_Records supplied_:

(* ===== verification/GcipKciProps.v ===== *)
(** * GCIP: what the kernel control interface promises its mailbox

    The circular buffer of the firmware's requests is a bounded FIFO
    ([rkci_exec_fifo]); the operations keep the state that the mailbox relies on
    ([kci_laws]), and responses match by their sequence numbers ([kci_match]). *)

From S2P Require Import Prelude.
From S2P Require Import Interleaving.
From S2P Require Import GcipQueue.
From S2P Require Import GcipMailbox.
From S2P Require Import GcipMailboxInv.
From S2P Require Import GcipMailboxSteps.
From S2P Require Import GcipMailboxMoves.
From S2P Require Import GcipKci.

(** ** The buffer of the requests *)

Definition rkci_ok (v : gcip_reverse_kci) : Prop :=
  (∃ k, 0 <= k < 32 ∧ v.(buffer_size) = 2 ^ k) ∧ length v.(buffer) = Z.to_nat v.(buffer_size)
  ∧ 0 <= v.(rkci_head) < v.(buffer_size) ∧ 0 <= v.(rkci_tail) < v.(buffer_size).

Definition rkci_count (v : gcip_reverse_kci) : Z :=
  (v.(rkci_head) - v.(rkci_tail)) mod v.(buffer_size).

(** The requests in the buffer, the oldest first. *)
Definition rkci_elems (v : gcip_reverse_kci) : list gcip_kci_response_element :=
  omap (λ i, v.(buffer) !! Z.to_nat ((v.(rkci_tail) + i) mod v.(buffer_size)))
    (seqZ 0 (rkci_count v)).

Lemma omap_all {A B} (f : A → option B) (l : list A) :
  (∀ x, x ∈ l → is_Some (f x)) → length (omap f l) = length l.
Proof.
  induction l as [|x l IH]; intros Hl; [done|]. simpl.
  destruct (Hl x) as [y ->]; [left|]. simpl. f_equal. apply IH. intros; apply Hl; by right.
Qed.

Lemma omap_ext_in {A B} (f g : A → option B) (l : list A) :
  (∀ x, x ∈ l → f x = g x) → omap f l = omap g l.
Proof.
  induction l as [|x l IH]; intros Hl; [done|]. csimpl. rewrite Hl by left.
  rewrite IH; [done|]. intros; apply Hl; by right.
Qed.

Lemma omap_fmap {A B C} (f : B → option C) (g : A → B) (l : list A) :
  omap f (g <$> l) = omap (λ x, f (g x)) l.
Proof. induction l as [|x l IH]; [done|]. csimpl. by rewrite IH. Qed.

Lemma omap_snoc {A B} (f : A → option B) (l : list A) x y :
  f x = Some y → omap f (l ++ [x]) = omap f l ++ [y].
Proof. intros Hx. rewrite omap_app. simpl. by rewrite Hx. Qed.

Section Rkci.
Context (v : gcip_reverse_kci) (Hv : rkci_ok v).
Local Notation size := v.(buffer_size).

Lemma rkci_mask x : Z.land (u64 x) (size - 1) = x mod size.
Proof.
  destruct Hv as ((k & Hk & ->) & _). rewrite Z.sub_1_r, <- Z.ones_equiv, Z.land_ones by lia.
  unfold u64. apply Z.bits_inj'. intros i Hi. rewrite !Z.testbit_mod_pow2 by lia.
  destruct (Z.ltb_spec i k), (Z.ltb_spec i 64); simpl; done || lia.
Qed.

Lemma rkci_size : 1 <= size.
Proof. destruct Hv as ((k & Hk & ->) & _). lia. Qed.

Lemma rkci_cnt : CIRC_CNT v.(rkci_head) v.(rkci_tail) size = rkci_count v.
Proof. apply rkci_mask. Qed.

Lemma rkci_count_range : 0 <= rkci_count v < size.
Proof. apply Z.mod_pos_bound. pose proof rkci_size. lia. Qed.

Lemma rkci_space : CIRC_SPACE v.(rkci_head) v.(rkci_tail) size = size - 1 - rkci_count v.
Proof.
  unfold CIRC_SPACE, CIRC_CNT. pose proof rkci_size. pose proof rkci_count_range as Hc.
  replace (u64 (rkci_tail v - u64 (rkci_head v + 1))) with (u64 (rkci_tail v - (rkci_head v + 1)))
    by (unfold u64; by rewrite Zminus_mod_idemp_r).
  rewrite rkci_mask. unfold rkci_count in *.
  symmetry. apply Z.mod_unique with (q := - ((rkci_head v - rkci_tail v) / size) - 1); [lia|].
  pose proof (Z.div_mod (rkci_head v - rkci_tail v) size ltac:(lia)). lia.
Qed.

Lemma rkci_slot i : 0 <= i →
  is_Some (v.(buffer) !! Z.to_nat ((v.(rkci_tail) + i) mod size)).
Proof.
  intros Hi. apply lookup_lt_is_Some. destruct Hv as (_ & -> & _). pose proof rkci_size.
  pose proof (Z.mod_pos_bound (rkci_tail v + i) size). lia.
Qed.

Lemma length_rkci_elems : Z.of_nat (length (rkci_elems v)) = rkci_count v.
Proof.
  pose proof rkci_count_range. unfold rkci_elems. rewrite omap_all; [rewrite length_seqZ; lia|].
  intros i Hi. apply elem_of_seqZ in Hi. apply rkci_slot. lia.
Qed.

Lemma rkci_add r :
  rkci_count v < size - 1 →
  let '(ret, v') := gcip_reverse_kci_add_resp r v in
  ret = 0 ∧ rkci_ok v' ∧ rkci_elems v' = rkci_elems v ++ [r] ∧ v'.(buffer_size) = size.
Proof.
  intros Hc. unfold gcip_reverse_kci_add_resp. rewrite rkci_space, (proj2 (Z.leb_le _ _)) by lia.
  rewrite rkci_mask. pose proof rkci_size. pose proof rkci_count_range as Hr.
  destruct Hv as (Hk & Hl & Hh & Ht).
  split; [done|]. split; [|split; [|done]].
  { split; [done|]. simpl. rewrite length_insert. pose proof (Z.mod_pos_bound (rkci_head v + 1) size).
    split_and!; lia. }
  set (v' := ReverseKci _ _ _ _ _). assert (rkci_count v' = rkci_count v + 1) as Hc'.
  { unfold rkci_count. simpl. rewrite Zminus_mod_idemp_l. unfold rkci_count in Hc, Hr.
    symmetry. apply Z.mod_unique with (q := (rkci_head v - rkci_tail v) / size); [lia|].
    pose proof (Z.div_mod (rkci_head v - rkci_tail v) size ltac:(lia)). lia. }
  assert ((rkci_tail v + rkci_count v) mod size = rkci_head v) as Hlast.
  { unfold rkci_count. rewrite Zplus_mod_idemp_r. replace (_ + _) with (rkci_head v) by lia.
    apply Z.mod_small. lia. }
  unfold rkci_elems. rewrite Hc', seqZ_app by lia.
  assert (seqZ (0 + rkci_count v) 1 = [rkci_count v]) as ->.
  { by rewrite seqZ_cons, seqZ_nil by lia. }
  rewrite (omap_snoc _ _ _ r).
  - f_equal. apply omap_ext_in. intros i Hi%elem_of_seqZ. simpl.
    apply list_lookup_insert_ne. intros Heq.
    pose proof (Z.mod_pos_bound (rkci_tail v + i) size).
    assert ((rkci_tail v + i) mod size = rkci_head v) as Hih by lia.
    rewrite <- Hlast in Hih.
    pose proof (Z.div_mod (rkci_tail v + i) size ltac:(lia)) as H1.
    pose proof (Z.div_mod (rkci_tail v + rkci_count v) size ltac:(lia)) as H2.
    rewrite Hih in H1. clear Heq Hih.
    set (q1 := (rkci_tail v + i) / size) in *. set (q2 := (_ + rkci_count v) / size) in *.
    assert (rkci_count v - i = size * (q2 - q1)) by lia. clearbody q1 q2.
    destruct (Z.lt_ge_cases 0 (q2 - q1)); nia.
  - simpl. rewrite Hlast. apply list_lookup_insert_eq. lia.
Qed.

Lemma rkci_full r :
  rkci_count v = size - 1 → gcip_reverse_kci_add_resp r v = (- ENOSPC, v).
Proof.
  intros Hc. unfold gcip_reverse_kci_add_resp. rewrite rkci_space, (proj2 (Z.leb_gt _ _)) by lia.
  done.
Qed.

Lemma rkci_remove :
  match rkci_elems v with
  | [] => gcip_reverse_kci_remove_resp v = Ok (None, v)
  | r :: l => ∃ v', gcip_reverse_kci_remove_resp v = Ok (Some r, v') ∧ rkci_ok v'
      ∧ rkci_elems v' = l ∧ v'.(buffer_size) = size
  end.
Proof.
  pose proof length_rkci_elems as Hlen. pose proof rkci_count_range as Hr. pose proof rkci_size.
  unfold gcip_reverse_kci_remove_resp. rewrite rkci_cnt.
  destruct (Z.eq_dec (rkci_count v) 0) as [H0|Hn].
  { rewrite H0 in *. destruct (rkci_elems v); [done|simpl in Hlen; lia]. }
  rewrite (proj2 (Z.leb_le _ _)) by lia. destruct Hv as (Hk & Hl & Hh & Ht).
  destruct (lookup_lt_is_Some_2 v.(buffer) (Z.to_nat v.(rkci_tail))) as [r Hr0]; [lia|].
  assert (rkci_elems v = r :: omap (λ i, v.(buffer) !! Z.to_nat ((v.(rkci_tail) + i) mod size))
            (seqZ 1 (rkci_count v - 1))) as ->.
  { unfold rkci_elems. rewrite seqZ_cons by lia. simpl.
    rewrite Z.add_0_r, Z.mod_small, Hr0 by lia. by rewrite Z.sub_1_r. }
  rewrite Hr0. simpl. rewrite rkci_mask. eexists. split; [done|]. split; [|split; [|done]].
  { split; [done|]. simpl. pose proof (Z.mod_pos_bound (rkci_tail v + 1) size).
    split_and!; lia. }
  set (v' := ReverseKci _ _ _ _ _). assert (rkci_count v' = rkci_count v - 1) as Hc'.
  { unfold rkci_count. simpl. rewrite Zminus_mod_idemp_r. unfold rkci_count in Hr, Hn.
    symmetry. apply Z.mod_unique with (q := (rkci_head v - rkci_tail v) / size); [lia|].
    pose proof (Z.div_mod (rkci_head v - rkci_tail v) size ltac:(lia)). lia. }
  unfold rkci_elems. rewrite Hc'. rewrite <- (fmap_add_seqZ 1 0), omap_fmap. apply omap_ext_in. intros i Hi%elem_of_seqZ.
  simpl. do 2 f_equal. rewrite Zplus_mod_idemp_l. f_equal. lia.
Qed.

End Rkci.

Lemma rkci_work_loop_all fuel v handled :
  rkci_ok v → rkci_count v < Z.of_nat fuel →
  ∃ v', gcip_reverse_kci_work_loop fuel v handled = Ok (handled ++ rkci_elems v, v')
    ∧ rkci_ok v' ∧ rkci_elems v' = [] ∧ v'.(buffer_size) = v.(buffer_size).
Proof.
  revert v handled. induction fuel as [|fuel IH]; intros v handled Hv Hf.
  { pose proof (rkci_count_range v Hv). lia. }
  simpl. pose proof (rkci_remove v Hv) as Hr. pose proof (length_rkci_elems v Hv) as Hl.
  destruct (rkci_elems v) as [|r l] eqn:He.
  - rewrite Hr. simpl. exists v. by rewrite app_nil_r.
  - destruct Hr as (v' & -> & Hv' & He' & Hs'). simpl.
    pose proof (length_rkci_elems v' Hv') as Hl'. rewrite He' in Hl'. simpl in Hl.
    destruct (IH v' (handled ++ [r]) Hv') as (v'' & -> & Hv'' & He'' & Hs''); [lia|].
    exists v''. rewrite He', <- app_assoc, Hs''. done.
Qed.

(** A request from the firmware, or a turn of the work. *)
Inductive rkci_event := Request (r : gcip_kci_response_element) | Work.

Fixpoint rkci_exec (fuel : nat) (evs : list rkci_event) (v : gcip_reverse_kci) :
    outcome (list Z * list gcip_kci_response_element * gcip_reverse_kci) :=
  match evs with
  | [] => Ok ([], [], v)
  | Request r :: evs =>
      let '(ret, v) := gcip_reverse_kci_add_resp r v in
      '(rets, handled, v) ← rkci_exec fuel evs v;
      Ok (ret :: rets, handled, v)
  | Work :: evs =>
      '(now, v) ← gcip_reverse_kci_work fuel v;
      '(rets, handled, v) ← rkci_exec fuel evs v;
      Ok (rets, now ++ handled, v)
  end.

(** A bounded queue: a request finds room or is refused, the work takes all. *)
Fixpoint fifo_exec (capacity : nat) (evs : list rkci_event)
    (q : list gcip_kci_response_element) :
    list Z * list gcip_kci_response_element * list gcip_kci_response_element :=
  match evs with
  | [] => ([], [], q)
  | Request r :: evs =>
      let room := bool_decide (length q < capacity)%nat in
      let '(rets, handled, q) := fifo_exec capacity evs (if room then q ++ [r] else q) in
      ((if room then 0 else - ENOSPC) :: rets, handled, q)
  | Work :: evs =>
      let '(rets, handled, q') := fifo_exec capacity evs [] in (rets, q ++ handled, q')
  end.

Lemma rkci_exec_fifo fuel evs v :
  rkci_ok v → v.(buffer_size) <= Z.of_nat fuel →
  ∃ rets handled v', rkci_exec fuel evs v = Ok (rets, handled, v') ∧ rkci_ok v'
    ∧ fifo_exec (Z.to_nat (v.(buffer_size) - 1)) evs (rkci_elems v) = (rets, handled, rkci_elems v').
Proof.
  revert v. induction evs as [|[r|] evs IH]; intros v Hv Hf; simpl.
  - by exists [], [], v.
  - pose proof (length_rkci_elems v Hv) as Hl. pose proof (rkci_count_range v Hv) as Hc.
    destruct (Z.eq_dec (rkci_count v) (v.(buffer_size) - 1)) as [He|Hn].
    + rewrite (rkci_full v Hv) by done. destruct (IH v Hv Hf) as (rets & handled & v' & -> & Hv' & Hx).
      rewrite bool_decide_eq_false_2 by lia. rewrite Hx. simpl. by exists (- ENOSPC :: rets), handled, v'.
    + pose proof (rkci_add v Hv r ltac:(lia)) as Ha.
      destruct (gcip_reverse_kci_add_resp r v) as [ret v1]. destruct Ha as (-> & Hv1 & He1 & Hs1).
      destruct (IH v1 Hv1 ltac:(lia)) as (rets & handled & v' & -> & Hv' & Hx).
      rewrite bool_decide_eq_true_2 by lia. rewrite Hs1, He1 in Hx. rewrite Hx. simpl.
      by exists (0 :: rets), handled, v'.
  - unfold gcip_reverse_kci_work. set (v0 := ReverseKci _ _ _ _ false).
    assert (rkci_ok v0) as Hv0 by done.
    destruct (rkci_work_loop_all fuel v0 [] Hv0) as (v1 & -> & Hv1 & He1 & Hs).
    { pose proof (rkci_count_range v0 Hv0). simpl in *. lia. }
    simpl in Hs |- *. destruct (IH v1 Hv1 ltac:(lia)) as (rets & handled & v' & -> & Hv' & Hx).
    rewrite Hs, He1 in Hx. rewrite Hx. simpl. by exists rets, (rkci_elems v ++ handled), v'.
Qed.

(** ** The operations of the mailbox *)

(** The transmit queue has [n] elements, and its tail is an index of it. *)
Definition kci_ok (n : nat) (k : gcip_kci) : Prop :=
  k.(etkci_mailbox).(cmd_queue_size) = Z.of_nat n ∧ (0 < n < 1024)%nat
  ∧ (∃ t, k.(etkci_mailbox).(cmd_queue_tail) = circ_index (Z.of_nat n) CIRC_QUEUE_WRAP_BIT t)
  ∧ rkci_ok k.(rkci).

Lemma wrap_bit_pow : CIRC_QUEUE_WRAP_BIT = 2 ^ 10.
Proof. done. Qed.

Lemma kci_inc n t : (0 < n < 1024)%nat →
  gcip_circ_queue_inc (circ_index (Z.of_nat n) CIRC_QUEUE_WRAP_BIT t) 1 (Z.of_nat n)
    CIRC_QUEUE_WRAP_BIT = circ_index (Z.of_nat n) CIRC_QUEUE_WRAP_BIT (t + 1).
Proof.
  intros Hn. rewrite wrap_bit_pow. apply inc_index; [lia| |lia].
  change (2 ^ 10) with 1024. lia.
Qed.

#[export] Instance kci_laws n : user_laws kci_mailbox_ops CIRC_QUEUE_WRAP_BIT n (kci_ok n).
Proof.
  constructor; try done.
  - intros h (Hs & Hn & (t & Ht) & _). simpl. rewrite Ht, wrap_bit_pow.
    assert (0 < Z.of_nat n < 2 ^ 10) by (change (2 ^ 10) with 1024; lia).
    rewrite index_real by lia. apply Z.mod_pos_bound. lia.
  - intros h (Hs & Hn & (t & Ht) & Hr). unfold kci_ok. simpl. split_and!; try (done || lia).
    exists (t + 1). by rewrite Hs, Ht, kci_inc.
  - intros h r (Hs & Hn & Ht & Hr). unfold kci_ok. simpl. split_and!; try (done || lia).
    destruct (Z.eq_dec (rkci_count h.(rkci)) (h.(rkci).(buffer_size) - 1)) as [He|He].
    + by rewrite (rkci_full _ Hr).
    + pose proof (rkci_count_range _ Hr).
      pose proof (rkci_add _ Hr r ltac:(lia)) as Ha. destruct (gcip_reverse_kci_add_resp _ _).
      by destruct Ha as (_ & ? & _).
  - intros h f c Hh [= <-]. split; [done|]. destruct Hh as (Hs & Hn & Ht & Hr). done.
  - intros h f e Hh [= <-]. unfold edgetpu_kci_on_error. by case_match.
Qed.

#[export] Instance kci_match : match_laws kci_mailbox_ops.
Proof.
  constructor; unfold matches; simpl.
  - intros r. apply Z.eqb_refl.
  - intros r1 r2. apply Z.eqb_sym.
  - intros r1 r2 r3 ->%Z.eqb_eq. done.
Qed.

_Exercise_:
Scan the listing above for the line that has "destruct (Hl x)", then copy exactly from that line through the line that has "option C) (g".

_Result for this task_:
  destruct (Hl x) as [y ->]; [left|]. simpl. f_equal. apply IH. intros; apply Hl; by right.
Qed.

Lemma omap_ext_in {A B} (f g : A → option B) (l : list A) :
  (∀ x, x ∈ l → f x = g x) → omap f l = omap g l.
Proof.
  induction l as [|x l IH]; intros Hl; [done|]. csimpl. rewrite Hl by left.
  rewrite IH; [done|]. intros; apply Hl; by right.
Qed.

Lemma omap_fmap {A B C} (f : B → option C) (g : A → B) (l : list A) :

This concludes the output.